More Schools Make the List, and a Policy Is Questioned

TRENTON, Oct. 1 The state Department of Education announced on Wednesday that it was adding six more middle schools in New Jersey to the list, required by the federal government, of those schools in need of improvement.

But in making the announcement, the education commissioner, William L. Librera, once again joined a growing number of critics across the country who feel that the list and the federal education law known as No Child Left Behind unfairly labels schools as failing even when they are not.

"The implementation of this law, as we have said, is wrong and bad policy," he said.

Dr. Librera also criticized the federal standards because they are not evenly applied in the country. "Our standards are high and getting higher," he said.

Dr. Librera has spent the last two weeks meeting with educators and parents to tell them about how districts in New Jersey have been faring when judged by the federal standards. Hundreds of schools have been placed on lists with ominous-sounding names that present many corrective actions and eventually sanctions. Two weeks ago, for example, he reported that 75 percent of the state's 361 high schools would receive early-warning letters saying that they had performed badly in at least one of 40 categories that the federal government uses to judge how they are doing.
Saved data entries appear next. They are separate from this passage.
(* ===== verification/AllocSpec.v ===== *)
(** * The contract of an allocator

    [AllocOps] is what a client sees of an allocator, [AllocLaws] what it may rely
    on.  The two modes of the allocator of aethalloc-abi discharge the laws through
    AllocCore; the C functions of Abi are verified against them.  The second half turns the laws
    into a specification of whole programs: a client is a tree of calls, its
    reference semantics is a heap of disjoint allocations in which a byte keeps the
    value it was last given, and a client that respects the rules of that heap runs
    on any implementation of the laws with results the heap allows. *)

From S2P Require Import Prelude Memory Extents.

(** ** The interface *)

(** What [Layout] guarantees of a size and an alignment. *)
Definition layout_ok (size align : Z) : Prop :=
  0 <= size /\ is_power_of_two align = true /\ size <= 2 ^ 63 - align.

Class AllocOps (St : Type) : Type := {
  ao_alloc : nat -> Z -> Z -> M St Z;
  ao_dealloc : nat -> Z -> M St unit;
  ao_size : Z -> M St Z;
  ao_mem : St -> memory;
  ao_set_mem : memory -> St -> St;
  ao_threads : St -> nat
}.

(** The bytes of the extents [L] are the same in both memories. *)
Definition same_bytes (L : list (Z * Z)) (m m' : memory) : Prop :=
  forall e i, e ∈ L -> in_ext i e -> load8 m' i = load8 m i.

Lemma same_bytes_refl R m : same_bytes R m m.
Proof. done. Qed.

Lemma same_bytes_trans R m1 m2 m3 : same_bytes R m1 m2 -> same_bytes R m2 m3 -> same_bytes R m1 m3.
Proof. intros H1 H2 e i He Hi. rewrite (H2 e i He Hi). by apply (H1 e). Qed.

(** [al_inv s L]: the client owns exactly the pointers and sizes [L]. *)
Class AllocLaws (St : Type) `{O : AllocOps St} : Type := {
  al_inv : St -> list (Z * Z) -> Prop;
  al_perm s L L' : L ≡ₚ L' -> al_inv s L -> al_inv s L';
  al_arena s L : al_inv s L -> arena (ao_mem s) L /\ Forall (fun e => 0 < e.2) L;
  al_alloc t size align s L (Q : Z -> St -> Prop) :
    al_inv s L -> (t < ao_threads s)%nat -> layout_ok size align ->
    (forall s', ao_threads s' = ao_threads s -> same_bytes L (ao_mem s) (ao_mem s') ->
       al_inv s' L -> Q 0 s') ->
    (forall p s', ao_threads s' = ao_threads s -> same_bytes L (ao_mem s) (ao_mem s') ->
       0 < size -> p mod align = 0 -> al_inv s' ((p, size) :: L) -> Q p s') ->
    wp (ao_alloc t size align) Q s;
  al_alloc_zero t align s : ao_alloc t 0 align s = Ret (0, s);
  al_dealloc t p n s L (Q : unit -> St -> Prop) :
    al_inv s ((p, n) :: L) -> (t < ao_threads s)%nat ->
    (forall s', ao_threads s' = ao_threads s -> same_bytes L (ao_mem s) (ao_mem s') ->
       al_inv s' L -> Q tt s') ->
    wp (ao_dealloc t p) Q s;
  al_dealloc_null t s : ao_dealloc t 0 s = Ret (tt, s);
  al_size p n s L : al_inv s ((p, n) :: L) -> ao_size p s = Ret (n, s);
  al_size_null s : ao_size 0 s = Ret (0, s);
  al_write e a n m' s L :
    al_inv s (e :: L) -> changes_only (ao_mem s) m' a n -> sub_ext (a, n) e ->
    al_inv (ao_set_mem m' s) (e :: L);
  al_mem_set m s : ao_mem (ao_set_mem m s) = m;
  al_threads_set m s : ao_threads (ao_set_mem m s) = ao_threads s
}.

(** ** Clients and their reference semantics *)

Inductive call : Type :=
  | CallAlloc (t : nat) (size align : Z)
  | CallFree (t : nat) (p : Z)
  | CallSize (p : Z)
  | CallStore (a v : Z)
  | CallLoad (a : Z).

(** A client decides on the next call from the results so far. *)
Inductive client : Type :=
  | Finished
  | Then (c : call) (k : Z -> client).

(** The allocations in use and the bytes whose value is determined. *)
Record heap : Type := {
  h_live : list (Z * Z);
  h_known : gmap Z Z
}.

Definition heap_empty : heap := {| h_live := []; h_known := ∅ |}.

Definition forget (e : Z * Z) (k : gmap Z Z) : gmap Z Z := filter (fun kv => ~ in_ext kv.1 e) k.

Definition owns (h : heap) (a : Z) : Prop := exists e, e ∈ h_live h /\ in_ext a e.

(** The rules a client has to respect. *)
Definition allowed (nthr : nat) (h : heap) (c : call) : Prop :=
  match c with
  | CallAlloc t size align => (t < nthr)%nat /\ layout_ok size align
  | CallFree t p => (t < nthr)%nat /\ (p = 0 \/ exists n, (p, n) ∈ h_live h)
  | CallSize p => p = 0 \/ exists n, (p, n) ∈ h_live h
  | CallStore a _ | CallLoad a => owns h a
  end.

(** The result [r] of a call in [h], and the heap after it. *)
Definition heap_step (h : heap) (c : call) (r : Z) (h' : heap) : Prop :=
  match c with
  | CallAlloc t size align =>
      (r = 0 /\ h' = h) \/
      (0 < size /\ 0 < r /\ r mod align = 0 /\ r mod 16 = 0 /\ r + size <= USER_TOP /\
       Forall (ext_disj (r, size)) (h_live h) /\
       h' = {| h_live := (r, size) :: h_live h; h_known := forget (r, size) (h_known h) |})
  | CallFree t p =>
      r = 0 /\
      ((p = 0 /\ h' = h) \/
       exists n l, h_live h ≡ₚ (p, n) :: l /\
         h' = {| h_live := l; h_known := forget (p, n) (h_known h) |})
  | CallSize p => h' = h /\ (p = 0 -> r = 0) /\ forall n, (p, n) ∈ h_live h -> r = n
  | CallStore a v =>
      r = 0 /\ h' = {| h_live := h_live h; h_known := <[a := v mod 256]> (h_known h) |}
  | CallLoad a => h' = h /\ 0 <= r < 256 /\ forall w, h_known h !! a = Some w -> r = w
  end.

(** A client that respects the rules whatever results the heap allows. *)
Fixpoint well_behaved (nthr : nat) (h : heap) (c : client) : Prop :=
  match c with
  | Finished => True
  | Then c k => allowed nthr h c /\ forall r h', heap_step h c r h' -> well_behaved nthr h' (k r)
  end.

Fixpoint heap_run (h : heap) (c : client) (rs : list Z) (h' : heap) : Prop :=
  match c, rs with
  | Finished, [] => h' = h
  | Then c k, r :: rs => exists h1, heap_step h c r h1 /\ heap_run h1 (k r) rs h'
  | _, _ => False
  end.

Section run.
Context {St : Type} `{O : AllocOps St}.

Definition do_call (c : call) : M St Z :=
  match c with
  | CallAlloc t size align => ao_alloc t size align
  | CallFree t p => ao_dealloc t p ;; mret 0
  | CallSize p => ao_size p
  | CallStore a v =>
      s ← getS; m ← or_fault (store8 (ao_mem s) a v); modifyS (ao_set_mem m) ;; mret 0
  | CallLoad a => s ← getS; or_fault (load8 (ao_mem s) a)
  end.

Fixpoint run_client (c : client) : M St (list Z) :=
  match c with
  | Finished => mret []
  | Then c k => r ← do_call c; rs ← run_client (k r); mret (r :: rs)
  end.
End run.

(** ** Implementations refine the heap *)

Lemma lookup_forget e k a w : forget e k !! a = Some w <-> k !! a = Some w /\ ~ in_ext a e.
Proof. unfold forget. apply map_lookup_filter_Some. Qed.

Section refinement.
Context {St : Type} `{Laws : AllocLaws St}.

(** The implementation's state agrees with the heap. *)
Record represents (nthr : nat) (s : St) (h : heap) : Prop := {
  rp_threads : ao_threads s = nthr;
  rp_inv : al_inv s (h_live h);
  rp_known a w : h_known h !! a = Some w -> load8 (ao_mem s) a = Some w /\ owns h a
}.

Lemma al_unique s p n n' L : al_inv s L -> (p, n) ∈ L -> (p, n') ∈ L -> n = n'.
Proof.
  intros HI Hn Hn'. destruct (al_arena _ _ HI) as [Har Hpos]. rewrite Forall_forall in Hpos.
  apply elem_of_Permutation in Hn as [L' HL]. rewrite HL in Har, Hn'.
  apply elem_of_cons in Hn' as [?|Hn']; [congruence|]. exfalso.
  pose proof (Hpos (p, n)) as H1. pose proof (Hpos (p, n')) as H2. rewrite HL in H1, H2.
  specialize (H1 (list_elem_of_here _ _)). specialize (H2 (list_elem_of_further _ _ _ Hn')).
  apply (arena_disj _ _ _ _ Har Hn') with p; unfold in_ext; simpl in *; lia.
Qed.

Lemma represents_alloc nthr s h t size align :
  represents nthr s h -> (t < nthr)%nat -> layout_ok size align ->
  wp (ao_alloc t size align) (fun r s' => exists h', heap_step h (CallAlloc t size align) r h' /\
                                                   represents nthr s' h') s.
Proof.
  intros [<- HI Hk] Ht Hlay. apply (al_alloc _ _ _ _ _ _ HI Ht Hlay).
  - intros s' Hn Hb HI'. exists h. split; [by left|]. constructor; [done|done|].
    intros a w Hw. destruct (Hk a w Hw) as [Hld (e & He & Hi)]. split; [|by exists e].
    by rewrite (Hb e a He Hi).
  - intros p s' Hn Hb Hs Hal HI'. pose proof (al_arena _ _ HI') as [[[Hd _] Hok] _].
    pose proof (proj1 (Forall_cons _ _ _) Hok) as [(H0 & H16 & _ & Htop & _) _].
    eexists. split; [right; split_and!; done|]. constructor; [done|done|]. simpl.
    intros a w [Hw Hout]%lookup_forget. destruct (Hk a w Hw) as [Hld (e & He & Hi)].
    split; [by rewrite (Hb e a He Hi)|]. exists e. split; [by right|done].
Qed.

Lemma represents_free nthr s h t p n :
  represents nthr s h -> (t < nthr)%nat -> (p, n) ∈ h_live h ->
  wp (ao_dealloc t p) (fun _ s' => exists h', heap_step h (CallFree t p) 0 h' /\
                                            represents nthr s' h') s.
Proof.
  intros [<- HI Hk] Ht [l Hl]%elem_of_Permutation.
  apply (al_dealloc t p n s l); [by apply (al_perm s (h_live h))|done|].
  intros s' Hn Hb HI'. eexists. split; [split; [done|right; exists n, l; done]|].
  constructor; [done|done|]. simpl. intros a w [Hw Hout]%lookup_forget.
  destruct (Hk a w Hw) as [Hld (e & He & Hi)]. rewrite Hl in He.
  apply elem_of_cons in He as [->|He]; [done|].
  split; [by rewrite (Hb e a He Hi)|]. by exists e.
Qed.

Lemma represents_store nthr s h a v :
  represents nthr s h -> owns h a ->
  wp (do_call (CallStore a v)) (fun r s' => exists h', heap_step h (CallStore a v) r h' /\
                                                    represents nthr s' h') s.
Proof.
  intros [<- HI Hk] Hown. pose proof Hown as (e & [l Hl]%elem_of_Permutation & Hi).
  destruct (al_arena _ _ HI) as [Har _]. rewrite Hl in Har.
  pose proof (arena_ok _ _ _ Har (list_elem_of_here _ _)) as (_ & _ & _ & _ & Hacc).
  destruct (store8_total (ao_mem s) a v) as [m' Hm']; [by apply Hacc|].
  apply wp_bind, wp_gets. apply wp_bind. eapply wp_or_fault; [done|].
  apply wp_bind, wp_modify, wp_ret. eexists. split; [split; done|].
  constructor; simpl; [apply al_threads_set| |].
  - apply (al_perm _ (e :: l)); [by rewrite Hl|].
    eapply al_write; [by apply (al_perm s (h_live h))|by apply store8_changes in Hm'|].
    unfold sub_ext, in_ext in *. simpl. lia.
  - intros b w Hw. rewrite al_mem_set, (load8_store8 _ _ _ _ _ Hm').
    destruct (decide (b = a)) as [->|Hne].
    + rewrite lookup_insert_eq in Hw. by simplify_eq.
    + rewrite lookup_insert_ne in Hw by done. by apply Hk.
Qed.

Lemma represents_load nthr s h a :
  represents nthr s h -> owns h a ->
  wp (do_call (CallLoad a)) (fun r s' => exists h', heap_step h (CallLoad a) r h' /\
                                                 represents nthr s' h') s.
Proof.
  intros HR (e & He & Hi). pose proof HR as [<- HI Hk]. destruct (al_arena _ _ HI) as [Har _].
  pose proof (arena_ok _ _ _ Har He) as (_ & _ & _ & _ & Hacc).
  destruct (Hacc a Hi) as [b Hb]. apply wp_bind, wp_gets. eapply wp_or_fault; [done|].
  exists h. split; [|done]. split; [done|]. split; [by eapply load8_byte|].
  intros w Hw. destruct (Hk a w Hw) as [Hld _]. congruence.
Qed.

(** One allowed call: it returns, with a result and an effect the heap allows. *)
Lemma represents_call nthr s h c :
  represents nthr s h -> allowed nthr h c ->
  wp (do_call c) (fun r s' => exists h', heap_step h c r h' /\ represents nthr s' h') s.
Proof.
  intros HR. destruct c as [t size align|t p|p|a v|a]; simpl allowed.
  - intros [Ht Hl]. by apply represents_alloc.
  - intros [Ht [->|[n Hn]]]; apply wp_bind.
    + exists tt, s. split; [apply al_dealloc_null|]. apply wp_ret. exists h.
      split; [split; [done|by left]|done].
    + eapply wp_mono; [by eapply represents_free|]. intros [] s' H. by apply wp_ret.
  - intros Hp. pose proof HR as [_ HI _]. destruct Hp as [->|[n Hn]].
    + exists 0, s. split; [apply al_size_null|]. exists h. split; [|done]. split_and!; [done|done|].
      intros n Hn. pose proof (al_arena _ _ HI) as [Har _].
      destruct (arena_ok _ _ _ Har Hn) as [? _]. simpl in *. lia.
    + pose proof Hn as [l Hl]%elem_of_Permutation.
      exists n, s. split; [by apply (al_size p n s l), (al_perm s (h_live h))|].
      exists h. split; [|done]. split_and!; [done| |].
      * intros ->. pose proof (al_arena _ _ HI) as [Har _].
        destruct (arena_ok _ _ _ Har Hn) as [? _]. simpl in *. lia.
      * intros n' Hn'. by eapply al_unique.
  - by apply represents_store.
  - by apply represents_load.
Qed.

(** A client that is well behaved against the heap runs to its end on the
    implementation, and its results are results of the heap. *)
Lemma client_refines nthr c : forall s h,
  represents nthr s h -> well_behaved nthr h c ->
  exists rs s' h', run_client c s = Ret (rs, s') /\ heap_run h c rs h' /\ represents nthr s' h'.
Proof.
  induction c as [|c k IH]; intros s h HR Hwb.
  - by exists [], s, h.
  - destruct Hwb as [Hal Hk].
    destruct (represents_call nthr s h c HR Hal) as (r & s1 & Hr & h1 & Hst & HR1).
    destruct (IH r s1 h1 HR1 (Hk r h1 Hst)) as (rs & s2 & h2 & Hrs & Hrun & HR2).
    exists (r :: rs), s2, h2. split; [|split; [by exists h1|done]].
    simpl run_client. run_m. by rewrite Hr, Hrs.
Qed.
End refinement.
If the schools do not correct those actions after two consecutive years, they face a series of correction actions and eventually sanctions.

And this week, he said, 256 middle schools are classified as "in need of improvement," including the six announced Wednesday. The classification resulted from students' performances on the 2003 Grade 8 proficiency assessment exam.

Dr. Librera said that because of the strict federal standards, so many schools end up on these lists, and the public is incorrectly concluding that their schools are failing.

"People are taking one part of this very complex legislation and reducing it to simple things like failure," he said, adding that the result is a good deal of public anger and misunderstanding.

"Schools are not failing," he said.

Dr. Librera said that his office has begun offering more information about how schools end up on the lists.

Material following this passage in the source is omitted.